The water is a mix of groundwater and stormwater runoff, which is captured and treated in more than 50 wetlands throughout the area. During periods of high rainfall, excess stormwater that has been filtered through the wetlands is injected into an aquifer for storage. This is used as needed to supply Salisbury Water customers.
Not only does Salisbury Water provide an alternative source for non-drinking purposes, the project also reduces the amount of stormwater runoff, in turn protecting ecosystems downstream.
“The volume of stormwater that flows annually into the Gulf St Vincent is equivalent to our total consumption,” the City of Salisbury website states.
“Just the stormwater flowing through Salisbury is equivalent to 26% of Adelaide’s take from the River Murray in an average year.”
Creating wetlands also helps with flood mitigation, treats water, increases local biodiversity and provides open spaces for recreation.
Features of the constructed wetlands include:
- trash racks to collect large pieces of litter and debris;
- gross pollutant traps, which combine a trash rack with a sedimentation basin to allow solids suspended in the water to settle;
- sedimentation or detention ponds to filter mulch and fine sediments;
- reed beds to filter slow-moving water;
- weirs to control the levels of water in different parts of the wetland; and
- flow or diversion structures to regulate inflows to the wetlands and ensure very high flows are diverted away from sensitive areas.
Going green
Completed in October last year, the City of Port Phillip’s Alma Park Stormwater Harvesting System captures and treats stormwater, storing it under the Alma Park sports field before using the water to irrigate the field and nearby parks in the area south of Melbourne.
Saving drinking water was a key driver for the project, the council said on its website.
"Up to 18 ML of stormwater will be captured and reused by this Alma Park system each year,” it said.
“This will significantly reduce the need to irrigate the park area with drinking water. It will also provide an alternative source of water for our open spaces and will increase our water security, particularly in drier times.”
The City of Port Phillip collaborated with Melbourne Water on the $2.7 million project as part of the Living Rivers program. This offers councils funding, expertise and guidance to improve stormwater management.
The scheme includes: a gross pollutant trap; a 230-square-metre bioretention garden to filter nutrients and heavy metals from stormwater; storage tanks with total capacity of more than 1 ML; a small treatment shed that includes ultraviolet treatment; and an access track that allows heavy vehicles to access the site while maintaining grass coverage.
Underground engineering
Built on land that was once a network of wetlands and creeks, Sydney’s Green Square is prone to flooding during heavy rain. The solution was to build a 2.4 km underground stormwater drain capable of carrying 30,000 L of water/second from Epsom Road, Zetland, to an existing stormwater system at Alexandra Canal.
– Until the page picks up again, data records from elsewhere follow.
(* ===== verification/SysCases.v ===== *)
(** * System calls on a concrete machine

    A process with one region of two pages and an open file of the memory file
    system, on the machine of AddrWitness: the theorems on user memory, the
    system calls on memory and files and on privileges apply to it. *)

From S2P Require Import Prelude Phys PhysInv PhysInit PhysSpec PageAlloc PageTable Region AddrSpace AddrWitness Bytes Ringbuf Usr Vfs Heap Ramfs RamfsInv RamfsFile RamfsVfs UserMem UserStack Elf Loader LoadCases UserAccess UserAccThm Macho RbTree Sched Spawn Machine Syscall SysMemThm SysFileThm SysRam SysPriv.
From Stdlib Require Import ZArith Lia.
From stdpp Require Import base list gmap numbers.
Open Scope Z_scope.

Module SysCases.
Import Phys(phys_state_t).
#[local] Existing Instance RamfsVfs.demo_heap.
Import PageAlloc PageTable AddrSpace AddrWitness UserMem UserStack Elf Loader LoadCases UserAccess UserAccThm Sched Spawn Machine Syscall SysMemThm SysFileThm SysRam SysPriv.
#[local] Strategy opaque [boot3].

(** The address space of AddrWitness: one writable region over
    [0x400000, 0x402000), no page present. *)
Definition lu : lstate phys_state_t := mkLd boot3 add2.1 add2.2.
Definition BUF : Z := 0x400ffe.
Definition BUF2 : Z := 0x401800.

Lemma lu_regions : map (fun d => (Region.base d, Region.size d, Region.prot d)) (regions lu [0%nat]) = [(0x400000, 0x2000, 3)].
Proof. vm_compute. reflexivity. Qed.

Lemma lu_ok : lok lu A0 [0%nat].
Proof.
  destruct boot3_ok as [Hh Ho]. destruct add2_ok as [Hv Hc]. split; [exact Hv|exact Hh|]. unfold root, lu. cbn [l_vm]. rewrite Hc. exact Ho.
Qed.

Lemma lu_pages : whole_pages (regions lu [0%nat]).
Proof.
  unfold whole_pages. pose proof lu_regions as E. destruct (regions lu [0%nat]) as [|d [|? ?]]; try discriminate.
  injection E as E1 E2 E3. repeat constructor; rewrite ?E1, ?E2; reflexivity.
Qed.

Lemma user_at x0 n : 0x400000 <= x0 -> x0 + n <= 0x402000 -> forall x, x0 <= x < x0 + n -> user_va x.
Proof. intros H1 H2 x Hx. unfold user_va. lia. Qed.

Definition hi : list Z := [104; 105; 33; 0].
Lemma hi_bytes : Forall is_byte hi.
Proof. repeat constructor; unfold Bytes.is_byte; lia. Qed.

(** The four bytes lie in two pages. *)
Definition copied : Z * lstate phys_state_t := default (-1, lu) (copy_to_user lu BUF hi).
Definition lw : lstate phys_state_t := copied.2.

Lemma copied_rc : copy_to_user lu BUF hi = Some (0, lw).
Proof.
  assert (E : match copy_to_user lu BUF hi with Some (rc, _) => rc = 0 | None => False end) by (vm_compute; reflexivity).
  unfold lw, copied. destruct (copy_to_user lu BUF hi) as [[rc l]|]; [|done]. by subst rc.
Qed.
#[local] Strategy opaque [lw copied].

Lemma copy_to_user_correct_witness : exists l', copy_to_user lu BUF hi = Some (0, l') /\ umem l' [0%nat] (BUF + 1) = Some 105.
Proof.
  destruct (copy_to_user_correct lu A0 [0%nat] BUF hi lu_ok lu_pages ltac:(reflexivity) hi_bytes (user_at BUF 4 ltac:(discriminate) ltac:(discriminate)))
    as (rc & l' & A' & n & E & _ & _ & _ & _ & _ & Hm & Hrc).
  rewrite copied_rc in E. assert (rc = 0 /\ l' = lw) as [-> ->] by (split; congruence). exists lw. split; [exact copied_rc|].
  destruct Hrc as [[_ ->]|[Hne _]]; [|discriminate Hne]. rewrite Hm; [reflexivity|unfold user_va, BUF; lia].
Defined.

Lemma user_copy_roundtrip_witness : exists l'', copy_from_user lw BUF 4 = Some (0, hi, l'').
Proof.
  exact (user_copy_roundtrip lu A0 [0%nat] BUF hi lw lu_ok lu_pages ltac:(reflexivity) hi_bytes (user_at BUF 4 ltac:(discriminate) ltac:(discriminate)) copied_rc).
Defined.

Lemma lw_wrote : exists A, wrote lu A0 [0%nat] BUF hi lw A.
Proof.
  destruct (copy_to_user_ok lu A0 [0%nat] BUF hi lu_ok lu_pages ltac:(reflexivity) hi_bytes (user_at BUF 4 ltac:(discriminate) ltac:(discriminate)))
    as ([rc l'] & E & n & A' & Hn & Hw & Hrc). rewrite copied_rc in E. assert (rc = 0 /\ l' = lw) as [-> ->] by (split; congruence). destruct Hrc as [[_ ->]|[Hne _]]; [|discriminate Hne].
  exists A'. rewrite firstn_all in Hw. exact Hw.
Qed.

Lemma lw_pages : whole_pages (regions lw [0%nat]).
Proof. destruct lw_wrote as [A Hw]. unfold regions. rewrite (wr_pool _ _ _ _ _ _ _ Hw). exact lu_pages. Qed.

Lemma lw_reads : reads lw [0%nat] BUF hi.
Proof.
  destruct lw_wrote as [A Hw]. intros i Hi. rewrite (wr_mem _ _ _ _ _ _ _ Hw) by (unfold hi, BUF, user_va in *; simpl in Hi; lia).
  rewrite decide_True by (unfold zlen; lia). f_equal. lia.
Qed.

Lemma copy_user_cstr_correct_witness : exists l', copy_user_cstr lw 256 BUF 256 = Some (0, [104; 105; 33], l').
Proof.
  destruct lw_wrote as [A Hw].
  destruct (copy_user_cstr_correct lw A [0%nat] 256 BUF 256 (wr_ok _ _ _ _ _ _ _ Hw) lw_pages ltac:(reflexivity) ltac:(lia) ltac:(discriminate)
    (user_at BUF 256 ltac:(discriminate) ltac:(discriminate))) as (rc & t & l' & A' & E & _ & Hres).
  assert (Ev : match copy_user_cstr lw 256 BUF 256 with Some (rc, t, _) => rc = 0 /\ t = [104; 105; 33] | None => False end)
    by (vm_compute; split; reflexivity).
  rewrite E in Ev. destruct Ev as [-> ->]. exists l'. exact E.
Defined.

(** ** The machine *)

(** A console that shows nothing, a network without a card, a heap without
    memory for pipes. *)
#[local] Instance no_console : Console unit := { putc c _ := c; drain_rx c := c; getc_nb c := (None, c); wait_tick c := c }.
#[local] Instance no_net : Net unit := {
  net_udp_send n _ _ _ _ := (-1, n); net_udp_recv n _ := (None, n); net_icmp_ping n _ := (-1, 0, n); net_tcp_connect n _ _ := (-1, 0, n);
  net_tcp_send n _ _ := (-1, n); net_tcp_recv n _ _ _ := (None, n); net_tcp_close n _ := n; net_dns_resolve n _ := (-1, 0, n);
  net_tls_connect n _ _ := (-1, n); net_tls_send n _ _ := (-1, n); net_tls_recv n _ _ _ := (None, n); net_tls_close n _ := n }.
#[local] Instance no_heap : Bytes.KHeap unit := { kmalloc h _ := (0, h); kfree h _ := h }.
#[local] Instance no_ring : HeapRing unit := { ring_at _ _ := Ringbuf.mkRing 0 0 0 0 0 0 [] }.
#[local] Instance no_ports : Ports (Ramfs.world (gset Z)) := { port_send f _ _ := (-1, f) }.

Abbreviation mach1 := (machine phys_state_t (Ramfs.world (gset Z)) unit unit unit).
Definition alice : Usr.asd_user_t := Usr.mkUser 1000 100 0 0 0 [97] [] [] 0.
Definition as_with (l : lstate phys_state_t) : as_state phys_state_t := mkAS (l_pm l) (l_pool l) {[ 0%nat := l_vm l ]} 1 kcr3_1.
Definition mach_with (l : lstate phys_state_t) : mach1 := mkMachine (as_with l) RamfsVfs.demo_open tt [alice] tt tt 0 [] [] (0, 0).

(** Process 1 runs, as user 1000 in the address space of slot 0. *)
Definition P : pcb_ref := Proc 1.
Definition pcb1 : pcb_t := mkPcb 1 2 0 0 0 0 0 0 0 1 0 [] 1000 100 0 0 0 [47] 0 0 0 0 zero_regs.
Definition sys1 (l : lstate phys_state_t) : sched mach1 :=
  mkSched (fun _ => mkRq 0 0 None None None 0 0 0 (Some P) None 0 0 0) 1 (fun q => if decide (q = P) then pcb1 else zero_pcb) (fun _ => zero_node) 0 2 1
    (mkSS 0 1 (fun _ => mkStat 0 0 0 0 0 0) 1 0) (fun _ => Some P) None 0 0 0 (mach_with l).

Lemma sys1_runs l : runs (sys1 l) P 0.
Proof. split; reflexivity. Qed.

Lemma sys1_space l : space_of (sys1 l) 0 = l.
Proof. unfold space_of, lview. cbn. by destruct l. Qed.

Lemma sys1_file l : sys_file (sys1 l) P 3 [] 0.
Proof.
  split; [exact RamfsVfs.demo_wf| |done]. exists 1%nat, RamfsVfs.demo_handle, RamfsVfs.demo_file.
  split; [exact RamfsVfs.demo_fd|]. split; [exact RamfsVfs.demo_handle_file|]. split; [reflexivity|]. vm_compute. reflexivity.
Qed.

(** The results of the three calls. *)
Lemma calls1_all :
  match sys_write (sys1 lw) 3 BUF 4 with
  | Ok (SRet v1 s1) => match sys_seek s1 3 0 0 with
    | Ok (SRet v2 s2) => match sys_read s2 3 BUF2 4 with Ok (SRet v3 _) => Some (v1, v2, v3) | _ => None end
    | _ => None end
  | _ => None
  end = Some (4, 0, 4).
Proof. vm_compute. reflexivity. Qed.


(** ** Memory *)

Lemma lu_space : space lu A0 [0%nat].
Proof.
  split; [exact lu_ok|exact lu_pages|]. intros x Hx [b Hb]. exfalso. destruct add2_ok as [_ Hc].
  assert (Hn : walk boot3 R0 (idx x) = None).
  { unfold idx. cbn [walk]. unfold child. rewrite boot3_zero; [reflexivity|]. pose proof (idx_bounds x ltac:(destruct Hx; lia)) as Hu. by apply list.Forall_cons in Hu as [? _]. }
  unfold lbyte, ubyte, root, lu in Hb. cbn [l_pm l_vm] in Hb. rewrite Hc, Hn in Hb. discriminate Hb.
Qed.



(** ** Privileges *)

Definition kst1 : Vfs.stat_info_t := Vfs.mkStat 0 0 0 [] 0 0 0.

Lemma sys1_ids : ids16 (sys1 lu).
Proof. intros q. cbn. destruct (decide (q = P)); cbn; lia. Qed.

Definition dispatch1 (s : sched mach1) (nr a0 : Z) : res sysres := syscall_dispatch 0 0 kst1 [] [] s 0 zero_regs nr a0 0 0 0 0.

Lemma setuid_refused : dispatch1 (sys1 lu) SYS_SETUID 0 = Ok (SRet ESYS_PERM (sys1 lu)).
Proof. reflexivity. Qed.



(** ** Defects *)

(** Addresses of the kernel's shared window below 4 GB pass for user memory. *)
Example window_passes : validate_user_ptr 0x5000000 8 = true.
Proof. reflexivity. Qed.

(** The user id is compared on 32 bits and stored in 16: root that drops to
    user 65536 stays root. *)
Definition rooted : sched mach1 := put_pcb (sys1 lu) P (set_uid pcb1 0).

Example setuid_stays_root : let '(v, s') := sys_setuid rooted 65536 in v = 0 /\ uid (procs s' P) = 0.
Proof. vm_compute. split; reflexivity. Qed.

(** Any process may kill any other. *)
Definition victim : pcb_ref := Proc 2.
Definition with_victim : sched mach1 := put_pcb (sys1 lu) victim (mkPcb 2 2 0 0 0 0 0 0 0 0 0 [] 0 0 0 0 0 [] 0 0 0 0 zero_regs).

Example kill_unchecked : let '(v, s') := sys_kill with_victim 2 SIGKILL in v = 0 /\ sig_pending (procs s' victim) = 512.
Proof. vm_compute. split; reflexivity. Qed.

(** Output redirected with [dup2] to a file is refused by the VFS. *)
Example redirected_output_fails :
  let '(v, s1) := sys_dup2 (sys1 lw) 3 1 in
  v = 1 /\ match sys_write s1 1 BUF 4 with Ok (SRet v _) => v = ret Vfs.VFS_EINVAL | _ => False end.
Proof. vm_compute. split; reflexivity. Qed.

End SysCases.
The project, developed by the City of Sydney and Sydney Water, was four years in the making and won the 2019 Infrastructure Project Innovation Award at the Australian Water Association’s NSW Water Awards last year.
A water recycling plant treats water from the drain so it can be used by thousands of residents in the Green Square town centre.
It involved a range of creative solutions to ensure life could go on as normal above ground while construction was carried out, including micro-tunnelling to allow tunnel boring machines to install 1.8 m diameter pipes up to 12 m underground.
Announcing the official opening of the drain in November, City of Sydney Lord Mayor Clover Moore said the $140 million project was an example of how water resources could be used to reduce demand on drinking water, minimise flood risk, improve water quality and enable development.